(** ** The user's cart *)

Lemma carts_of_none (db : Database) (u : uuid) :
  (forall k c, carts db !! k = Some c -> ShoppingCart.user c <> Some u) ->
  Actions.carts_of db u = [].
Proof.
  intros H. unfold Actions.carts_of.
  destruct (filter _ _) as [|c l] eqn:E; [done|]. exfalso.
  assert (Hc : c ∈ filter (fun c => ShoppingCart.user c = Some u)
                          ((map_to_list (carts db)).*2))
    by (rewrite E; left).
  apply list_elem_of_filter in Hc as [Hu Hc].
  apply list_elem_of_fmap in Hc as ([k c'] & -> & Hkc).
  apply elem_of_map_to_list in Hkc. by apply (H k c').
Qed.

Lemma carts_of_insert (db : Database) (u k : uuid) (c : ShoppingCart.t) :
  carts db !! k = None ->
  Actions.carts_of (Actions.set_carts (<[k := c]> (carts db)) db) u
  ≡ₚ filter (fun c => ShoppingCart.user c = Some u) [c]
     ++ Actions.carts_of db u.
Proof.
  intros Hk. unfold Actions.carts_of. cbn [carts Actions.set_carts].
  rewrite (map_to_list_insert (carts db) k c Hk).
  rewrite fmap_cons. cbn [snd].
  by rewrite <- filter_app.
Qed.

Lemma carts_of_lookup (db : Database) (u k : uuid) (c : ShoppingCart.t) :
  carts db !! k = Some c ->
  Actions.carts_of db u
  ≡ₚ filter (fun c => ShoppingCart.user c = Some u) [c]
     ++ Actions.carts_of (Actions.set_carts (base.delete k (carts db)) db) u.
Proof.
  intros Hk. unfold Actions.carts_of. cbn [carts Actions.set_carts].
  rewrite <- (map_to_list_delete (carts db) k c Hk).
  rewrite fmap_cons. cbn [snd].
  by rewrite <- filter_app.
Qed.
(** * Timed reveal sequencer of the SAF-AR viewer

    A shallow embedding of the application logic of the viewer: the
    [ModelManager] object (registry of loaded models, their animation
    mixers and actions, the reset cycle), the loaders [loadTestModels] and
    [initializeAR], and the animation sequence that the image-tracking
    callbacks start and stop.

    Three revisions of the program are in the repository:
    - [js/main.js]: the first [ModelManager] (module [Legacy] below);
    - the revision with the reset cycle, whose [showModel] always arms a
      timer ([RevTimed]);
    - the revision that adds the tracking-driven animation sequence and
      makes [showModel] return early in AR mode ([RevTracked]).

    The host (timers, network) and three.js (actions, mixers) are not part
    of the repository; only the operations the program calls are modelled:
    [setTimeout]/[setInterval]/[clearTimeout] as a queue of pending timers,
    and an action as the record of the fields the program reads and writes.

    Left out: rendering, lights and camera, the DOM controls, the text
    boxes as objects of the scene and the debug overlay; the time a
    download takes (a load completes at the instant it is asked for); the
    clock that gives the frames their delta (a frame is an event with the
    delta as datum). *)

From Stdlib Require Import String Ascii List Arith Lia Bool DecimalString Sorted.
From stdpp Require Import gmap strings list fin_maps.
Import ListNotations.
(** Two more of the divisions without [EPS]: [r/c] when [c = 0], the value
    an empty rollout passes, and [A/B] when [B = 0]. *)
Example interval_bound_divides_by_zero :
  multipliers sqrt_6 1 1 1 1 0 1 1 = DivByZero DivInterval.
Proof. reflexivity. Qed.

Example candidate_divides_by_zero :
  multipliers sqrt_6 2 1 1 1 (-1) 1 0 = DivByZero DivAB.
Proof. reflexivity. Qed.

End CpoFacts.

(** ** The constrained line search *)

Module LineSearchFacts.
Import Num Cpo NumFacts CpoFacts Samples LineSearchSpec.
Local Open Scope result_scope.

Lemma vsub_null_step e a x :
  e == 0 -> length x = length a -> veq (vsub a (vscale e x)) a.
Proof.
  intros He. revert x. induction a as [|t a IH]; intros [|y x] H; simpl in *; try discriminate.
  - constructor.
  - constructor; [rewrite He; ring | apply IH; congruence].
Qed.

Section Search.
Variables kl_value surr_adv surr_cost : vec -> Q.
Variables current_policy x : vec.
Variable optim_case : nat.
Variables c surrogate_loss surrogate_cost_loss : Q.

Local Notation "'trial'" := (set_and_eval kl_value surr_adv surr_cost current_policy x
                           optim_case c surrogate_loss surrogate_cost_loss).
Local Notation "'loop'" := (search kl_value surr_adv surr_cost current_policy x
                           optim_case c surrogate_loss surrogate_cost_loss).
Local Notation "'ok'" := (acceptable kl_value surr_adv surr_cost current_policy x
                           optim_case c surrogate_loss surrogate_cost_loss).
Local Notation "'safe'" := (kl_never_negative kl_value current_policy x).
Lemma got_or_created_self (p : perimeter) (table table' : list perimeter) :
  got_or_created p table table' -> matching p table' = 1%nat.
Proof.
  intros [[Hone ->]|[Hnone ->]]; [exact Hone|].
  rewrite matching_app, Hnone, matching_singleton. now destruct (decide (p = p)).
Qed.

Lemma got_or_created_other (p q : perimeter) (table table' : list perimeter) :
  got_or_created q table table' -> matching p table = 1%nat -> matching p table' = 1%nat.
Proof.
  intros [[_ ->]|[Hnone ->]] Hone; [exact Hone|].
  rewrite matching_app, Hone, matching_singleton.
  destruct (decide (q = p)) as [->|_]; [congruence | lia].
Qed.

Lemma all_got_or_created_other (p : perimeter) (ps : list perimeter) :
  forall table table',
    all_got_or_created ps table table' ->
    matching p table = 1%nat -> matching p table' = 1%nat.
Proof.
  induction ps as [|q ps IH]; intros table table' Hrun Hone.
  - cbn in Hrun. now subst.
  - destruct Hrun as (table1 & Hq & Hrun).
    apply (IH _ _ Hrun). now apply got_or_created_other with q table.
Qed.

Lemma all_got_or_created_once (ps : list perimeter) :
  forall table table',
    all_got_or_created ps table table' ->
    forall p, p ∈ ps -> matching p table' = 1%nat.
Proof.
  induction ps as [|q ps IH]; intros table table' Hrun p Hp.
  - now apply elem_of_nil in Hp.
  - destruct Hrun as (table1 & Hq & Hrun).
    destruct (decide (p ∈ ps)) as [Hin|Hout]; [now apply (IH _ _ Hrun)|].
    apply elem_of_cons in Hp as [->|Hp]; [|contradiction].
    apply (all_got_or_created_other _ _ _ _ Hrun). now apply got_or_created_self with table.
Qed.

Lemma all_got_or_created_added (ps : list perimeter) :
  forall table table',
    all_got_or_created ps table table' ->
    exists added, table' = table ++ added
      /\ NoDup added
      /\ (forall p, p ∈ added -> p ∈ ps /\ p ∉ table).
Proof.
  induction ps as [|q ps IH]; intros table table' Hrun.
  - cbn in Hrun. subst. exists []. rewrite app_nil_r. split; [reflexivity|].
    split; [constructor|]. intros p Hp. now apply elem_of_nil in Hp.
  - destruct Hrun as (table1 & Hq & Hrun).
    destruct (IH _ _ Hrun) as (added & -> & Hnodup & Hadded).
    destruct Hq as [[_ ->]|[Hnone ->]].
    + exists added. split; [reflexivity|]. split; [exact Hnodup|].
      intros p Hp. destruct (Hadded p Hp) as [Hin Hout].
      split; [now apply list_elem_of_further | exact Hout].
    + exists (q :: added). rewrite <- app_assoc. split; [reflexivity|].
      assert (Hq : q ∉ table) by (rewrite matching_elem_of; lia).
      split.
      * constructor; [|exact Hnodup]. intros Hin.
        destruct (Hadded q Hin) as [_ Hout]. apply Hout, elem_of_app. right.
        apply list_elem_of_here.
      * intros p Hp. apply elem_of_cons in Hp as [->|Hp].
        { split; [apply list_elem_of_here | exact Hq]. }
        destruct (Hadded p Hp) as [Hin Hout].
        split; [now apply list_elem_of_further|].
        intros Hpt. apply Hout, elem_of_app. now left.
Qed.

Lemma all_got_or_created_app (ps qs : list perimeter) :
  forall table table1 table',
    all_got_or_created ps table table1 -> all_got_or_created qs table1 table' ->
    all_got_or_created (ps ++ qs) table table'.
Proof.
  induction ps as [|p ps IH]; intros table table1 table' Hps Hqs.
  - cbn in Hps. now subst.
  - destruct Hps as (table2 & Hp & Hps). exists table2. split; [exact Hp|].
    now apply IH with table1.
Qed.

(** *** The whole command *)

Lemma handle_returns (verbosity : option nat) (json_data : result (list item))
    (st st' : store) :
  handle false verbosity json_data st = (st', Ok tt) ->
  exists v items st1 st2 st3,
    verbosity = Some v /\ json_data = Ok items
    /\ Perimeter_objects st1 = Perimeter_objects st
    /\ for_each items (import_item false (1 <? v)%nat) st1 = (st2, Ok tt)
    /\ for_each MISSING_DEPARTMENTS (import_missing false) st2 = (st3, Ok tt)
    /\ Perimeter_objects st' = Perimeter_objects st3.
Proof.
  unfold Departements.handle.
  do 4 (erewrite P_bind_returns by reflexivity).
  destruct verbosity as [v|]; [|discriminate].
  erewrite P_bind_returns by reflexivity.
  destruct json_data as [items|e]; [|discriminate].
  unfold lift at 1. erewrite P_bind_returns by reflexivity. intros Hrun.
  apply P_bind_ok in Hrun as ([] & st2 & Hitems & Hrun).
  apply P_bind_ok in Hrun as ([] & st3 & Hmissing & Hrun).
  do 2 (erewrite P_bind_returns in Hrun by reflexivity).
  injection Hrun as <-.
  match type of Hitems with
  | for_each _ _ ?s = _ => exists v, items, s, st2, st3
  end.
  repeat split; first [assumption | reflexivity].
Qed.
(** A run of [register_twice]: [bob] registers, and registers again. *)
Lemma register_twice_witness :
  let w1 := (register (Sample.post_credentials "bob" "builder" "s1")
               Sample.w_alice).2 in
  register (Sample.post_credentials "bob" "other" "s2") w1
  = (Returned (Redirect EpRegister), add_flash "Username already exists!" w1)
  ∧ (register (Sample.post_credentials "bob" "other" "s2") w1).1
    = Returned (Redirect EpRegister)
  ∧ flashes (register (Sample.post_credentials "bob" "other" "s2") w1).2
    = flashes w1 ++ ["Username already exists!"]
  ∧ users (register (Sample.post_credentials "bob" "other" "s2") w1).2
    = users w1
  ∧ count_username "bob"
      (register (Sample.post_credentials "bob" "other" "s2") w1).2 = 1%nat.
Proof.
  refine (register_twice
            (Sample.post_credentials "bob" "builder" "s1")
            (Sample.post_credentials "bob" "other" "s2")
            Sample.w_alice "bob" "builder" _ _ _ _ _ _);
    try (vm_compute; reflexivity).
  apply (bool_decide_unpack _). vm_compute. exact I.
Defined.

(** A run of [login_iff_credentials], with nobody logged in: [alice]
    with her password, and [alice] with another one. *)
Lemma login_iff_credentials_witness :
  let w := set_session None Sample.w_alice in
  let good := Sample.post_credentials "alice" "wonderland" "" in
  let bad := Sample.post_credentials "alice" "looking-glass" "" in
  (session_established good w
   ∧ (login good w).1 = Returned (Redirect EpIndex)
   ∧ session (login good w).2 = Some (User.id Sample.alice)
   ∧ flashes (login good w).2 = flashes w)
  ∧ (¬ session_established bad w
     ∧ (login bad w).1 = Returned (Redirect EpLogin)
     ∧ flashes (login bad w).2
       = flashes w ++ ["Invalid username or password"]
     ∧ session (login bad w).2 = None).
Proof.
  cbv zeta.
  assert (Hnd : unique_usernames (set_session None Sample.w_alice)).
  { apply (bool_decide_unpack _). vm_compute. exact I. }
  assert (Hin : Sample.alice ∈ users (set_session None Sample.w_alice))
    by apply list_elem_of_here.
  split.
  - destruct (login_iff_credentials
                (Sample.post_credentials "alice" "wonderland" "")
                (set_session None Sample.w_alice) eq_refl Hnd)
      as ([_ Hest] & Hframe & _).
    assert (Hmatch : credentials_match
              (Sample.post_credentials "alice" "wonderland" "")
              (set_session None Sample.w_alice)).
    { exists Sample.alice, "wonderland".
      split; [exact Hin|]. repeat split; vm_compute; reflexivity. }
    split; [by apply Hest|].
    split; [vm_compute; reflexivity|].
    split; [vm_compute; reflexivity|].
    by apply Hframe.
  - destruct (login_iff_credentials
                (Sample.post_credentials "alice" "looking-glass" "")
                (set_session None Sample.w_alice) eq_refl Hnd)
      as ([Hcred _] & _ & _ & Hwrong).
    destruct (Hwrong Sample.alice "looking-glass" Hin)
      as (Hresp & Hfl & Hsess & Hall); try (vm_compute; reflexivity).
    split.
    + intros (user & _ & _ & Hidx & _). rewrite Hresp in Hidx. discriminate.
    + split; [exact Hresp|]. split; [exact Hfl|]. exact Hsess.
Defined.

Example login_right_password :
  login (Sample.post_credentials "alice" "wonderland" "") 
    (set_session None Sample.w_alice)
  = (Returned (Redirect EpIndex), Sample.w_alice).
Proof. vm_compute. reflexivity. Qed.

Example login_wrong_password :
  login (Sample.post_credentials "alice" "looking-glass" "")
    (set_session None Sample.w_alice)
  = (Returned (Redirect EpLogin),
     add_flash "Invalid username or password"
       (set_session None Sample.w_alice)).
Proof. vm_compute. reflexivity. Qed.

(** ** The listing (C8) *)

Section Listing.

#[local] Instance date_desc_total : Total Db.date_desc.
Proof. intros a b. unfold Db.date_desc. lia. Qed.

#[local] Instance date_desc_trans : Transitive Db.date_desc.
Proof. intros a b c. unfold Db.date_desc. lia. Qed.

(** C8, as the code has it: [GET /] lists every image record, once each,
    and no record comes before a newer one; records of equal
    [upload_date] are adjacent, in either order. *)
Theorem index_newest_first w :
  ∃ listing,
    index w = (Returned (RenderIndex listing), w)
    ∧ listing ≡ₚ images w
    ∧ StronglySorted Db.date_desc listing.
Proof.
  exists (Db.images_newest_first w). split; [done|].
  unfold Db.images_newest_first. split.
  - apply merge_sort_Permutation.
  - apply (StronglySorted_merge_sort _).
Qed.

End Listing.

(** C8 as stated fails: two records of the same [upload_date] are both
    listed, and the listing is then not strictly descending. *)
Lemma index_tie_not_strict :
  ∃ listing,
    index Scenario.w_tie = (Returned (RenderIndex listing), Scenario.w_tie)
    ∧ length listing = 2%nat
    ∧ ¬ Sorted strictly_newer listing.
Proof.
  eexists. split; [vm_compute; reflexivity|]. split; [done|].
  intros Hs. apply Sorted_inv in Hs as [_ Hhd].
  apply HdRel_inv in Hhd. unfold strictly_newer in Hhd. simpl in Hhd. lia.
Qed.
(** * Heading inference and section segmentation of [pdfParser.py]

    A shallow embedding of [src/backend/app/step1_parse/pdfParser.py]
    ([infer_heading_sizes] and [extract_everything]) together with the
    properties of the segmentation pipeline, and of the code that consumes
    its output: [filter_sections.py], [summarize.py], [evaluate.py] and the
    endpoints of [main.py], with the PDF decoder, the language-model
    service, the environment and the JSON parser as parameters.

    Modelling conventions.
    - A Python float holding a font size or a coordinate is the integer
      [n] that stands for the double [n * 2^-k], for a scale [k] fixed for
      the document; a double has at most 53 significant bits.  The source
      only compares and subtracts them: comparison is exact, and
      subtraction rounds the exact difference to 53 significant bits, ties
      to even, as IEEE 754 does ([fsub]); sizes are finite and their
      differences stay in the finite range.
    - A Python [str] is a list of characters; a character is a code point
      below 256, held in [ascii], with the Unicode classification Python
      gives to U+0000..U+00FF.
    - The nested dictionaries of PyMuPDF are records; a missing ["lines"] or
      ["spans"] key is the empty list.
    - [for] loops that append to a list are left folds over the accumulated
      state. *)

From Stdlib Require Import ZArith NArith Ascii String List Bool Lia.
From Stdlib Require Import Sorting.Sorted Sorting.Permutation.
From stdpp Require Import base list gmap sorting.

Local Open Scope Z_scope.

(* ===================================================================== *)
(** * Python strings *)
(* ===================================================================== *)

Definition str := list ascii.

Definition code (c : ascii) : N := N_of_ascii c.

Definition in_range (lo hi : N) (c : ascii) : bool :=
  ((lo <=? code c) && (code c <=? hi))%N.

(** [Py_UNICODE_ISSPACE]: TAB..CR, FS..US, SPACE, NEL and NBSP. *)
Definition isspace_char (c : ascii) : bool :=
  in_range 9 13 c || in_range 28 32 c ||
  (code c =? 133)%N || (code c =? 160)%N.

(** [Py_UNICODE_ISDECIMAL], the class behind [\d]. *)
Definition isdecimal_char (c : ascii) : bool := in_range 48 57 c.

(** [Py_UNICODE_ISUPPER]: A-Z and the Latin-1 capitals (not the
    multiplication sign). *)
Definition isupper_char (c : ascii) : bool :=
  in_range 65 90 c || in_range 192 214 c || in_range 216 222 c.

(** [Py_UNICODE_ISLOWER]: a-z, the Latin-1 small letters (not the division
    sign), and the ordinal indicators and micro sign. *)
Definition islower_char (c : ascii) : bool :=
  in_range 97 122 c || in_range 223 246 c || in_range 248 255 c ||
  (code c =? 170)%N || (code c =? 181)%N || (code c =? 186)%N.

Definition is_empty {A} (l : list A) : bool :=
  match l with [] => true | _ => false end.

(** [str.lstrip()], [str.rstrip()], [str.strip()] without argument. *)
Fixpoint lstrip (s : str) : str :=
  match s with
  | [] => []
  | c :: s' => if isspace_char c then lstrip s' else s
  end.

Definition rstrip (s : str) : str := rev (lstrip (rev s)).

Definition strip (s : str) : str := rstrip (lstrip s).

(** [str.split()] without argument: maximal runs of non-space characters.
    [cur] is the word being read, reversed. *)
Fixpoint split_aux (cur : str) (s : str) : list str :=
  match s with
  | [] => if is_empty cur then [] else [rev cur]
  | c :: s' =>
      if isspace_char c
      then (if is_empty cur then split_aux [] s' else rev cur :: split_aux [] s')
      else split_aux (c :: cur) s'
  end.

Definition split (s : str) : list str := split_aux [] s.

(** [sep.join(parts)]. *)
Fixpoint join (sep : str) (parts : list str) : str :=
  match parts with
  | [] => []
  | p :: ps => if is_empty ps then p else p ++ sep ++ join sep ps
  end.

(** [str.isupper()]: no lower-case character and at least one upper-case
    one. *)
Definition isupper (s : str) : bool :=
  forallb (fun c => negb (islower_char c)) s && existsb isupper_char s.

(** [str.istitle()], the loop of [unicode_istitle_impl]: an upper-case
    character may only follow an uncased one, a lower-case character only a
    cased one, and there is at least one cased character. *)
Fixpoint istitle_aux (previous_is_cased cased : bool) (s : str) : bool :=
  match s with
  | [] => cased
  | ch :: s' =>
      if isupper_char ch then
        if previous_is_cased then false else istitle_aux true true s'
      else if islower_char ch then
        if previous_is_cased then istitle_aux true true s' else false
      else istitle_aux false cased s'
  end.

Definition istitle (s : str) : bool := istitle_aux false false s.

Definition lit (s : string) : str := list_ascii_of_string s.

Definition newline : str := lit (String (ascii_of_nat 10) EmptyString).

(* ===================================================================== *)
(** * Regular expressions, as far as [re.match] needs them *)
(* ===================================================================== *)

Inductive regex : Type :=
| Void : regex
| Eps : regex
| Class : (ascii -> bool) -> regex
| Seq : regex -> regex -> regex
| Alt : regex -> regex -> regex
| Star : regex -> regex.

Definition Plus (r : regex) : regex := Seq r (Star r).
Definition Opt (r : regex) : regex := Alt r Eps.

Fixpoint nullable (r : regex) : bool :=
  match r with
  | Void => false
  | Eps => true
  | Class _ => false
  | Seq r1 r2 => nullable r1 && nullable r2
  | Alt r1 r2 => nullable r1 || nullable r2
  | Star _ => true
  end.

Fixpoint deriv (c : ascii) (r : regex) : regex :=
  match r with
  | Void => Void
  | Eps => Void
  | Class p => if p c then Eps else Void
  | Seq r1 r2 =>
      if nullable r1 then Alt (Seq (deriv c r1) r2) (deriv c r2)
      else Seq (deriv c r1) r2
  | Alt r1 r2 => Alt (deriv c r1) (deriv c r2)
  | Star r1 => Seq (deriv c r1) (Star r1)
  end.

(** [bool(pattern.match(s))]: some prefix of [s] is in the language. *)
Fixpoint re_match (r : regex) (s : str) : bool :=
  nullable r ||
  match s with
  | [] => false
  | c :: s' => re_match (deriv c r) s'
  end.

== == ==

» **Your objective**
Would you please copy, word for word, everything above from the line containing "listed, and the" down to the line containing "intros Hs. apply", those two lines included?

» **Answer to this problem**
    listed, and the listing is then not strictly descending. *)
Lemma index_tie_not_strict :
  ∃ listing,
    index Scenario.w_tie = (Returned (RenderIndex listing), Scenario.w_tie)
    ∧ length listing = 2%nat
    ∧ ¬ Sorted strictly_newer listing.
Proof.
  eexists. split; [vm_compute; reflexivity|]. split; [done|].
  intros Hs. apply Sorted_inv in Hs as [_ Hhd].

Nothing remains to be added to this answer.